MATERIALS PROVIDED>
(* ===== verification/StrCompare.v ===== *)
(** * Comparing and searching strings (MdePkg/Library/BaseLib/String.c)

    The lengths, comparisons and searches that ASSERT their constraints, for CHAR16
    and CHAR8 strings, and the BCD conversions of the same file. *)
From S2P Require Import Prelude CBase Math64Spec CheckSum CheckSumSpec ByteMem SafeString SafeStringSpec StrConvert.
Local Open Scope Z_scope.

(** The difference of two characters; CHAR8 is signed. *)
Definition char_difference (k : char_kind) (a b : Z) : Z :=
  match k with Unicode => a - b | Ascii => cast INT8 a - cast INT8 b end.

Section limits.
Context (RSIZE_MAX ASCII_RSIZE_MAX : Z).
Abbreviation limit := (rsize_max RSIZE_MAX ASCII_RSIZE_MAX).

(** ** Lengths *)

Fixpoint strlen_loop (fuel : nat) (k : char_kind) (String Length : Z) : M byte_mem Z :=
  match fuel with
  | O => fails
  | S fuel =>
    c ← read_char k String;
    if negb (c =? 0) then
      (if negb (limit k =? 0) then ASSERT (Length <? limit k) else mret tt);;
      strlen_loop fuel k (String + sizeof_char k) (cast UINTN (Length + 1))
    else mret Length
  end.

Definition Len (k : char_kind) (String : Z) : M byte_mem Z :=
  ASSERT (negb (String =? 0));; assert_aligned k String;;
  fuel ← memory_fuel; strlen_loop fuel k String 0.

Definition Size (k : char_kind) (String : Z) : M byte_mem Z :=
  n ← Len k String; mret (cast UINTN (cast UINTN (n + 1) * sizeof_char k)).

(** ASSERT (StrSize (String) != 0), which checks the string. *)
Definition assert_string (k : char_kind) (String : Z) : M byte_mem unit :=
  n ← Size k String; ASSERT (negb (n =? 0)).

(** ** Comparisons *)

Fixpoint cmp_loop (fuel : nat) (k : char_kind) (FirstString SecondString : Z) : M byte_mem (Z * Z) :=
  match fuel with
  | O => fails
  | S fuel =>
    c ← read_char k FirstString;
    if negb (c =? 0) then
      d ← read_char k SecondString;
      if c =? d then cmp_loop fuel k (FirstString + sizeof_char k) (SecondString + sizeof_char k)
      else mret (FirstString, SecondString)
    else mret (FirstString, SecondString)
  end.

Definition Cmp (k : char_kind) (FirstString SecondString : Z) : M byte_mem Z :=
  assert_string k FirstString;; assert_string k SecondString;;
  fuel ← memory_fuel;
  '(FirstString, SecondString) ← cmp_loop fuel k FirstString SecondString;
  c ← read_char k FirstString; d ← read_char k SecondString; mret (char_difference k c d).

Fixpoint ncmp_loop (fuel : nat) (k : char_kind) (FirstString SecondString Length : Z) : M byte_mem (Z * Z) :=
  match fuel with
  | O => fails
  | S fuel =>
    c ← read_char k FirstString;
    if negb (c =? 0) then
      d ← read_char k SecondString;
      if negb (d =? 0) && (c =? d) && (Length >? 1)
      then ncmp_loop fuel k (FirstString + sizeof_char k) (SecondString + sizeof_char k) (Length - 1)
      else mret (FirstString, SecondString)
    else mret (FirstString, SecondString)
  end.

Definition nCmp (k : char_kind) (FirstString SecondString Length : Z) : M byte_mem Z :=
  if Length =? 0 then mret 0 else
  assert_string k FirstString;; assert_string k SecondString;;
  (if negb (limit k =? 0) then ASSERT (Length <=? limit k) else mret tt);;
  fuel ← memory_fuel;
  '(FirstString, SecondString) ← ncmp_loop fuel k FirstString SecondString Length;
  c ← read_char k FirstString; d ← read_char k SecondString; mret (char_difference k c d).

(** The loop of AsciiStriCmp, with the upper case of both characters. *)
Fixpoint icmp_loop (fuel : nat) (FirstString SecondString UpperFirstString UpperSecondString : Z) : M byte_mem Z :=
  match fuel with
  | O => fails
  | S fuel =>
    c ← read_char Ascii FirstString;
    if negb (c =? 0) then
      d ← read_char Ascii SecondString;
      if negb (d =? 0) && (UpperFirstString =? UpperSecondString) then
        c ← read_char Ascii (FirstString + 1); d ← read_char Ascii (SecondString + 1);
        icmp_loop fuel (FirstString + 1) (SecondString + 1) (AsciiCharToUpper c) (AsciiCharToUpper d)
      else mret (char_difference Ascii UpperFirstString UpperSecondString)
    else mret (char_difference Ascii UpperFirstString UpperSecondString)
  end.

Definition AsciiStriCmp (FirstString SecondString : Z) : M byte_mem Z :=
  assert_string Ascii FirstString;; assert_string Ascii SecondString;;
  fuel ← memory_fuel;
  c ← read_char Ascii FirstString; d ← read_char Ascii SecondString;
  icmp_loop fuel FirstString SecondString (AsciiCharToUpper c) (AsciiCharToUpper d).

(** ** Search *)

(** The inner loop: both strings are followed while they agree. *)
Fixpoint match_loop (fuel : nat) (k : char_kind) (String SearchStringTmp : Z) : M byte_mem (Z * Z) :=
  match fuel with
  | O => fails
  | S fuel =>
    c ← read_char k String; d ← read_char k SearchStringTmp;
    if (c =? d) && negb (c =? 0)
    then match_loop fuel k (String + sizeof_char k) (SearchStringTmp + sizeof_char k)
    else mret (String, SearchStringTmp)
  end.

Fixpoint search_loop (fuel : nat) (k : char_kind) (String SearchString : Z) : M byte_mem (option Z) :=
  match fuel with
  | O => fails
  | S fuel =>
    c ← read_char k String;
    if negb (c =? 0) then
      let FirstMatch := String in
      inner ← memory_fuel;
      '(String, SearchStringTmp) ← match_loop inner k String SearchString;
      d ← read_char k SearchStringTmp;
      if d =? 0 then mret (Some FirstMatch) else
      c ← read_char k String;
      if c =? 0 then mret None
      else search_loop fuel k (FirstMatch + sizeof_char k) SearchString
    else mret None
  end.

(** [None] is NULL. *)
Definition Str (k : char_kind) (String SearchString : Z) : M byte_mem (option Z) :=
  assert_string k String;; assert_string k SearchString;;
  c ← read_char k SearchString;
  if c =? 0 then mret (Some String) else
  fuel ← memory_fuel; search_loop fuel k String SearchString.

Definition StrLen := Len Unicode.
Definition AsciiStrLen := Len Ascii.
Definition StrSize := Size Unicode.
Definition AsciiStrSize := Size Ascii.
Definition StrCmp := Cmp Unicode.
Definition AsciiStrCmp := Cmp Ascii.
Definition StrnCmp := nCmp Unicode.
Definition AsciiStrnCmp := nCmp Ascii.
Definition StrStr := Str Unicode.
Definition AsciiStrStr := Str Ascii.
End limits.

(** ** Binary-coded decimals *)

Definition DecimalToBcd8 (Value : Z) : option Z :=
  if Value <? 100 then Some (cast UINT8 (Z.lor (Z.shiftl (Value / 10) 4) (Value mod 10))) else None.

Definition BcdToDecimal8 (Value : Z) : option Z :=
  if Value <? 0xa0 then
    if Z.land Value 0xf <? 0xa then Some (cast UINT8 (Z.shiftr Value 4 * 10 + Z.land Value 0xf)) else None
  else None.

REQUIRED ACTION>
Repeat the records above exactly.

SOLUTION FOR THIS PROBLEM>
(* ===== verification/StrCompare.v ===== *)
(** * Comparing and searching strings (MdePkg/Library/BaseLib/String.c)

    The lengths, comparisons and searches that ASSERT their constraints, for CHAR16
    and CHAR8 strings, and the BCD conversions of the same file. *)
From S2P Require Import Prelude CBase Math64Spec CheckSum CheckSumSpec ByteMem SafeString SafeStringSpec StrConvert.
Local Open Scope Z_scope.

(** The difference of two characters; CHAR8 is signed. *)
Definition char_difference (k : char_kind) (a b : Z) : Z :=
  match k with Unicode => a - b | Ascii => cast INT8 a - cast INT8 b end.

Section limits.
Context (RSIZE_MAX ASCII_RSIZE_MAX : Z).
Abbreviation limit := (rsize_max RSIZE_MAX ASCII_RSIZE_MAX).

(** ** Lengths *)

Fixpoint strlen_loop (fuel : nat) (k : char_kind) (String Length : Z) : M byte_mem Z :=
  match fuel with
  | O => fails
  | S fuel =>
    c ← read_char k String;
    if negb (c =? 0) then
      (if negb (limit k =? 0) then ASSERT (Length <? limit k) else mret tt);;
      strlen_loop fuel k (String + sizeof_char k) (cast UINTN (Length + 1))
    else mret Length
  end.

Definition Len (k : char_kind) (String : Z) : M byte_mem Z :=
  ASSERT (negb (String =? 0));; assert_aligned k String;;
  fuel ← memory_fuel; strlen_loop fuel k String 0.

Definition Size (k : char_kind) (String : Z) : M byte_mem Z :=
  n ← Len k String; mret (cast UINTN (cast UINTN (n + 1) * sizeof_char k)).

(** ASSERT (StrSize (String) != 0), which checks the string. *)
Definition assert_string (k : char_kind) (String : Z) : M byte_mem unit :=
  n ← Size k String; ASSERT (negb (n =? 0)).

(** ** Comparisons *)

Fixpoint cmp_loop (fuel : nat) (k : char_kind) (FirstString SecondString : Z) : M byte_mem (Z * Z) :=
  match fuel with
  | O => fails
  | S fuel =>
    c ← read_char k FirstString;
    if negb (c =? 0) then
      d ← read_char k SecondString;
      if c =? d then cmp_loop fuel k (FirstString + sizeof_char k) (SecondString + sizeof_char k)
      else mret (FirstString, SecondString)
    else mret (FirstString, SecondString)
  end.

Definition Cmp (k : char_kind) (FirstString SecondString : Z) : M byte_mem Z :=
  assert_string k FirstString;; assert_string k SecondString;;
  fuel ← memory_fuel;
  '(FirstString, SecondString) ← cmp_loop fuel k FirstString SecondString;
  c ← read_char k FirstString; d ← read_char k SecondString; mret (char_difference k c d).

Fixpoint ncmp_loop (fuel : nat) (k : char_kind) (FirstString SecondString Length : Z) : M byte_mem (Z * Z) :=
  match fuel with
  | O => fails
  | S fuel =>
    c ← read_char k FirstString;
    if negb (c =? 0) then
      d ← read_char k SecondString;
      if negb (d =? 0) && (c =? d) && (Length >? 1)
      then ncmp_loop fuel k (FirstString + sizeof_char k) (SecondString + sizeof_char k) (Length - 1)
      else mret (FirstString, SecondString)
    else mret (FirstString, SecondString)
  end.

Definition nCmp (k : char_kind) (FirstString SecondString Length : Z) : M byte_mem Z :=
  if Length =? 0 then mret 0 else
  assert_string k FirstString;; assert_string k SecondString;;
  (if negb (limit k =? 0) then ASSERT (Length <=? limit k) else mret tt);;
  fuel ← memory_fuel;
  '(FirstString, SecondString) ← ncmp_loop fuel k FirstString SecondString Length;
  c ← read_char k FirstString; d ← read_char k SecondString; mret (char_difference k c d).

(** The loop of AsciiStriCmp, with the upper case of both characters. *)
Fixpoint icmp_loop (fuel : nat) (FirstString SecondString UpperFirstString UpperSecondString : Z) : M byte_mem Z :=
  match fuel with
  | O => fails
  | S fuel =>
    c ← read_char Ascii FirstString;
    if negb (c =? 0) then
      d ← read_char Ascii SecondString;
      if negb (d =? 0) && (UpperFirstString =? UpperSecondString) then
        c ← read_char Ascii (FirstString + 1); d ← read_char Ascii (SecondString + 1);
        icmp_loop fuel (FirstString + 1) (SecondString + 1) (AsciiCharToUpper c) (AsciiCharToUpper d)
      else mret (char_difference Ascii UpperFirstString UpperSecondString)
    else mret (char_difference Ascii UpperFirstString UpperSecondString)
  end.

Definition AsciiStriCmp (FirstString SecondString : Z) : M byte_mem Z :=
  assert_string Ascii FirstString;; assert_string Ascii SecondString;;
  fuel ← memory_fuel;
  c ← read_char Ascii FirstString; d ← read_char Ascii SecondString;
  icmp_loop fuel FirstString SecondString (AsciiCharToUpper c) (AsciiCharToUpper d).

(** ** Search *)

(** The inner loop: both strings are followed while they agree. *)
Fixpoint match_loop (fuel : nat) (k : char_kind) (String SearchStringTmp : Z) : M byte_mem (Z * Z) :=
  match fuel with
  | O => fails
  | S fuel =>
    c ← read_char k String; d ← read_char k SearchStringTmp;
    if (c =? d) && negb (c =? 0)
    then match_loop fuel k (String + sizeof_char k) (SearchStringTmp + sizeof_char k)
    else mret (String, SearchStringTmp)
  end.

Fixpoint search_loop (fuel : nat) (k : char_kind) (String SearchString : Z) : M byte_mem (option Z) :=
  match fuel with
  | O => fails
  | S fuel =>
    c ← read_char k String;
    if negb (c =? 0) then
      let FirstMatch := String in
      inner ← memory_fuel;
      '(String, SearchStringTmp) ← match_loop inner k String SearchString;
      d ← read_char k SearchStringTmp;
      if d =? 0 then mret (Some FirstMatch) else
      c ← read_char k String;
      if c =? 0 then mret None
      else search_loop fuel k (FirstMatch + sizeof_char k) SearchString
    else mret None
  end.

(** [None] is NULL. *)
Definition Str (k : char_kind) (String SearchString : Z) : M byte_mem (option Z) :=
  assert_string k String;; assert_string k SearchString;;
  c ← read_char k SearchString;
  if c =? 0 then mret (Some String) else
  fuel ← memory_fuel; search_loop fuel k String SearchString.

Definition StrLen := Len Unicode.
Definition AsciiStrLen := Len Ascii.
Definition StrSize := Size Unicode.
Definition AsciiStrSize := Size Ascii.
Definition StrCmp := Cmp Unicode.
Definition AsciiStrCmp := Cmp Ascii.
Definition StrnCmp := nCmp Unicode.
Definition AsciiStrnCmp := nCmp Ascii.
Definition StrStr := Str Unicode.
Definition AsciiStrStr := Str Ascii.
End limits.

(** ** Binary-coded decimals *)

Definition DecimalToBcd8 (Value : Z) : option Z :=
  if Value <? 100 then Some (cast UINT8 (Z.lor (Z.shiftl (Value / 10) 4) (Value mod 10))) else None.

Definition BcdToDecimal8 (Value : Z) : option Z :=
  if Value <? 0xa0 then
    if Z.land Value 0xf <? 0xa then Some (cast UINT8 (Z.shiftr Value 4 * 10 + Z.land Value 0xf)) else None
  else None.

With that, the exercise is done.